(Dataset records)
(** A v1 GETNEXT is the successor among the OIDs a v1 manager can decode:
    the answer is the least served OID after the requested one that is not a
    Counter64 (nothing the device always serves is skipped), and end-of-MIB is
    answered only when there is none or the request's skip budget is spent.  The
    binding is always answered: the budget bounds the search. *)
Theorem v1_getnext_successor s static metrics lldp owned p cur budget :
  walk_state (device s) (lldpServed s) static metrics lldp ->
  (forall ic, ifCyclerOf (device s) = Some ic -> IfCounterLaws ic owned (fun _ => False)) ->
  (ifCyclerOf (device s) = None -> forall n, ~ owned n) ->
  static <> [] -> canonical cur ->
  exists r b', getNextBinding s (dotted cur) p snmpVersion1 budget = Ok (r, b') /\
    ((exists n, fst r = dotted n /\ isCounter64 (dotted n) = false /\ v1_next s static metrics lldp owned p cur n) \/
     (r = (dotted cur, valueEndOfMibView) /\ (budgetLeft b' = 0 \/ v1_none s static metrics lldp owned p cur))).
Proof.
  intros Hwf Hic Hnone Hne Hcur. apply wp_Ok_pair. unfold getNextBinding.
  destruct (walk_step s static metrics lldp owned p Hwf Hic Hnone Hne cur Hcur) as (r0 & Hr0 & Hspec).
  destruct (findNextOIDWithServed (device s) (dotted cur) (lldpServed s) p) as [o v]. cbn [fst] in *. subst o.
  apply wp_bind. destruct r0 as [n|]; cbn [oid_of].
  - assert (Hd : forall m, beq (dotted m) [] = false) by (intros; apply bool_decide_eq_false_2, dotted_nonempty).
    assert (Hn : v1_next s static metrics lldp owned p cur n).
    { destruct Hspec as (?&?&?&Hmin). split_and!; try done. intros u Hu Hcu _. by apply Hmin. }
    rewrite Hd, Z.eqb_refl. cbn [negb andb]. destruct (isCounter64 (dotted n)) eqn:E64.
    + eapply wp_mono; [eapply skip_loop_successor; eauto; apply budgetFuel_enough|].
      intros [[o' v'] b'] [(m & Hm & Hv1 & H64)|[H0 Hend]]; cbn [fst] in *; subst o'.
      * rewrite Hd. simpl. left. by exists m.
      * simpl. by right.
    + cbn [wp fst]. rewrite Hd. cbn [wp]. left. by exists n.
  - cbn [negb beq]. rewrite andb_false_r. simpl. right. split; [done|]. right. intros u Hu Hcu. by destruct (Hspec u Hu).
Qed.

Lemma v1_getnext_successor_witness :
  exists static r b', getNextBinding sampleServer (dotted [1; 3]) 0 snmpVersion1 (newCounter64SkipBudget sampleServer) = Ok (r, b') /\
    ((exists n, fst r = dotted n /\ isCounter64 (dotted n) = false /\
       v1_next sampleServer static [] [] (fun _ => False) 0 [1; 3] n) \/
     (r = (dotted [1; 3], valueEndOfMibView) /\
      (budgetLeft b' = 0 \/ v1_none sampleServer static [] [] (fun _ => False) 0 [1; 3]))).
Proof.
  destruct sampleDevice_state as (static & Hne & Hws & Hin). exists static.
  apply (v1_getnext_successor sampleServer static [] [] (fun _ => False) 0 [1; 3] (newCounter64SkipBudget sampleServer));
    [exact Hws|discriminate|auto|exact Hne|by apply canonical_dec].
Defined.

(** ** GETBULK columns *)

(** A column on its own: the successors of its start, one per repetition, and
    end-of-MIB under the start's name once they run out. *)
Fixpoint column_walk (n : nat) (s : Server) (p : Z) (start cur : bytes) : list (bytes * bytes) :=
  match n with
  | O => []
  | S n' =>
      let '(nextOID, nextVal) := findNextOIDWithServed (device s) cur (lldpServed s) p in
      if beq nextOID [] || beq nextVal valueEndOfMibView then repeat (start, valueEndOfMibView) n
      else (nextOID, nextVal) :: column_walk n' s p start nextOID
  end.

Definition columnFrom (n : nat) (s : Server) (p : Z) (c : bulkColumn) : list (bytes * bytes) :=
  if endOfMib c then repeat (startCol c, valueEndOfMibView) n else column_walk n s p (startCol c) (currentOID c).

Lemma columnFrom_step n s p c :
  columnFrom (S n) s p c = snd (bulk_column_step s p c) :: columnFrom n s p (fst (bulk_column_step s p c)).
Proof.
  unfold columnFrom, bulk_column_step. destruct (endOfMib c) eqn:E; [cbn; by rewrite E|]. cbn [column_walk].
  destruct (findNextOIDWithServed _ _ _ _) as [o v]. by destruct (beq o [] || beq v valueEndOfMibView).
Qed.

Lemma bulk_repetitions_columns n s p : forall cols,
  bulk_repetitions n s p cols =
    concat (map (fun r => map (fun c => nth r (columnFrom n s p c) ([], [])) cols) (seq 0 n)).
Proof.
  induction n as [|n IH]; intros cols; [done|]. cbn [bulk_repetitions seq map concat]. f_equal.
  - rewrite map_map. apply List.map_ext. intros c. by rewrite columnFrom_step.
  - rewrite IH, <- seq_shift, (map_map S). f_equal. apply List.map_ext. intros r. rewrite !map_map.
    apply List.map_ext. intros c. by rewrite columnFrom_step.
Qed.

Lemma length_bulk_repetitions n s p cols : length (bulk_repetitions n s p cols) = (n * length cols)%nat.
Proof.
  revert cols. induction n as [|n IH]; intros cols; [done|]. cbn [bulk_repetitions].
  rewrite length_app, IH, !List.length_map. lia.
Qed.

(** Fewer repetitions give a prefix. *)
Lemma bulk_repetitions_prefix n m s p cols :
  exists rest, bulk_repetitions (n + m) s p cols = bulk_repetitions n s p cols ++ rest.
Proof.
  revert cols. induction n as [|n IH]; intros cols; [by eexists|]. cbn [bulk_repetitions Nat.add].
  destruct (IH (map fst (map (bulk_column_step s p) cols))) as [rest ->]. exists rest. by rewrite app_assoc.
Qed.

(** ** The walk clamp *)

Lemma fit_loop_stopped M mp pp rule l1 l2 : forall acc,
  snd (fit_loop M mp pp rule l1 acc) = true -> fit_loop M mp pp rule (l1 ++ l2) acc = fit_loop M mp pp rule l1 acc.
Proof.
  induction l1 as [|[o r] l1 IH]; intros acc; [done|]. cbn [fit_loop app]. case_if; [done|]. apply IH.
Qed.

Lemma snmpMessageSizeFor_ge mp pp n : 0 <= mp -> 0 <= pp -> n <= snmpMessageSizeFor mp pp n.
Proof.
  intros Hm Hp. unfold snmpMessageSizeFor. cbv zeta.
  repeat match goal with |- context [lenBytesFor ?x] =>
    let k := fresh "k" in pose proof (lenBytesFor_pos x); generalize dependent (lenBytesFor x); intros k ? end.
  lia.
Qed.

Lemma fit_loop_overflows M mp pp rule l :
  0 <= mp -> 0 <= pp -> 0 <= M -> M < len (encodeBinds l) -> snd (fit_loop M mp pp rule l []) = true.
Proof.
  intros Hm Hp HM Hl. destruct (fit_loop_spec M mp pp rule l []) as [[_ Hle]|(fit & o & r & rest & _ & _ & _ & ->)]; [done| |done].
  cbn [app] in Hle. assert (encodeBinds l <> []) by (intros E; rewrite E, len_nil in Hl; lia).
  pose proof (snmpMessageSizeFor_ge mp pp (len (encodeBinds l)) Hm Hp). specialize (Hle ltac:(done)). lia.
Qed.

Lemma encodeBinds_floor k l :
  Forall (fun '(o, r) => k <= len (varBindingOf o r)) l -> k * len l <= len (encodeBinds l).
Proof.
  induction 1 as [|[o r] l Hb _ IH]; [change (encodeBinds []) with (@nil Z); rewrite !len_nil; lia|].
  rewrite encodeBinds_cons, len_app, len_cons. lia.
Qed.

(** Cutting a list of bindings where it already overflows changes nothing. *)
Lemma createGetBulkResponse_prefix M l1 l2 data :
  0 <= M -> M < len (encodeBinds l1) ->
  createGetBulkResponse M (map fst (l1 ++ l2)) (map snd (l1 ++ l2)) data =
  createGetBulkResponse M (map fst l1) (map snd l1) data.
Proof.
  intros HM Hl. unfold createGetBulkResponse, createVarbindResponse. rewrite !len_map, !Z.eqb_refl. cbn [negb].
  destruct (parseIncomingRequest data) as [req| |]; [|done..]. cbn [res_bind].
  rewrite resolveDefaults_set by done. unfold v1_divert. cbn [v1Diversion overflow].
  rewrite (bool_decide_true (v1DivertNothing = _)) by done. rewrite andb_false_r.
  assert (Hz : forall l : list (bytes * bytes), zip (map fst l) (map snd l) = l).
  { induction l as [|[? ?] l IH]; [done|]. cbn. by rewrite IH. }
  rewrite !Hz. destruct (prefixes_nonneg req 0 0) as [Hm Hp]. rewrite fit_loop_stopped; [done|]. by apply fit_loop_overflows.
Qed.

(** Without the clamp: every repetition the manager asked for is walked. *)
Definition handleGetBulkUnclamped (s : Server) (startOID requestData : bytes) : res (option bytes) :=
  let! (nonRepeaters, maxRepetitions) := parseGetBulkParams requestData in
  let! (allOIDs, ok) := parseAllOIDsFromRequest requestData in
  if negb ok then Ok None else
  let allOIDs := if len allOIDs =? 0 then [startOID] else allOIDs in
  let binds := bulk_bindings s (metricsPoint (device s)) allOIDs nonRepeaters maxRepetitions in
  let! msg := createGetBulkResponse (maxSNMPResponseSize s) (map fst binds) (map snd binds) requestData in
  Ok (Some msg).

Lemma clamp_overflows M C : 0 <= M -> 1 <= C -> M < minVarbindSize * (C * (Z.quot (Z.quot M minVarbindSize) C + 1)).
Proof.
  unfold minVarbindSize. intros HM HC. rewrite (Z.quot_div_nonneg M 15) by lia.
  assert (0 <= M / 15) by (apply Z.div_pos; lia). rewrite (Z.quot_div_nonneg (M / 15) C) by lia.
  pose proof (Z.mul_succ_div_gt M 15 ltac:(lia)). pose proof (Z.mul_succ_div_gt (M / 15) C ltac:(lia)). nia.
Qed.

* _TASK TO COMPLETE_
Pull out all lines from the entries above in which the word "requestData" appears.

* _EXERCISE RESPONSE_
Definition handleGetBulkUnclamped (s : Server) (startOID requestData : bytes) : res (option bytes) :=
  let! (nonRepeaters, maxRepetitions) := parseGetBulkParams requestData in
  let! (allOIDs, ok) := parseAllOIDsFromRequest requestData in
  let! msg := createGetBulkResponse (maxSNMPResponseSize s) (map fst binds) (map snd binds) requestData in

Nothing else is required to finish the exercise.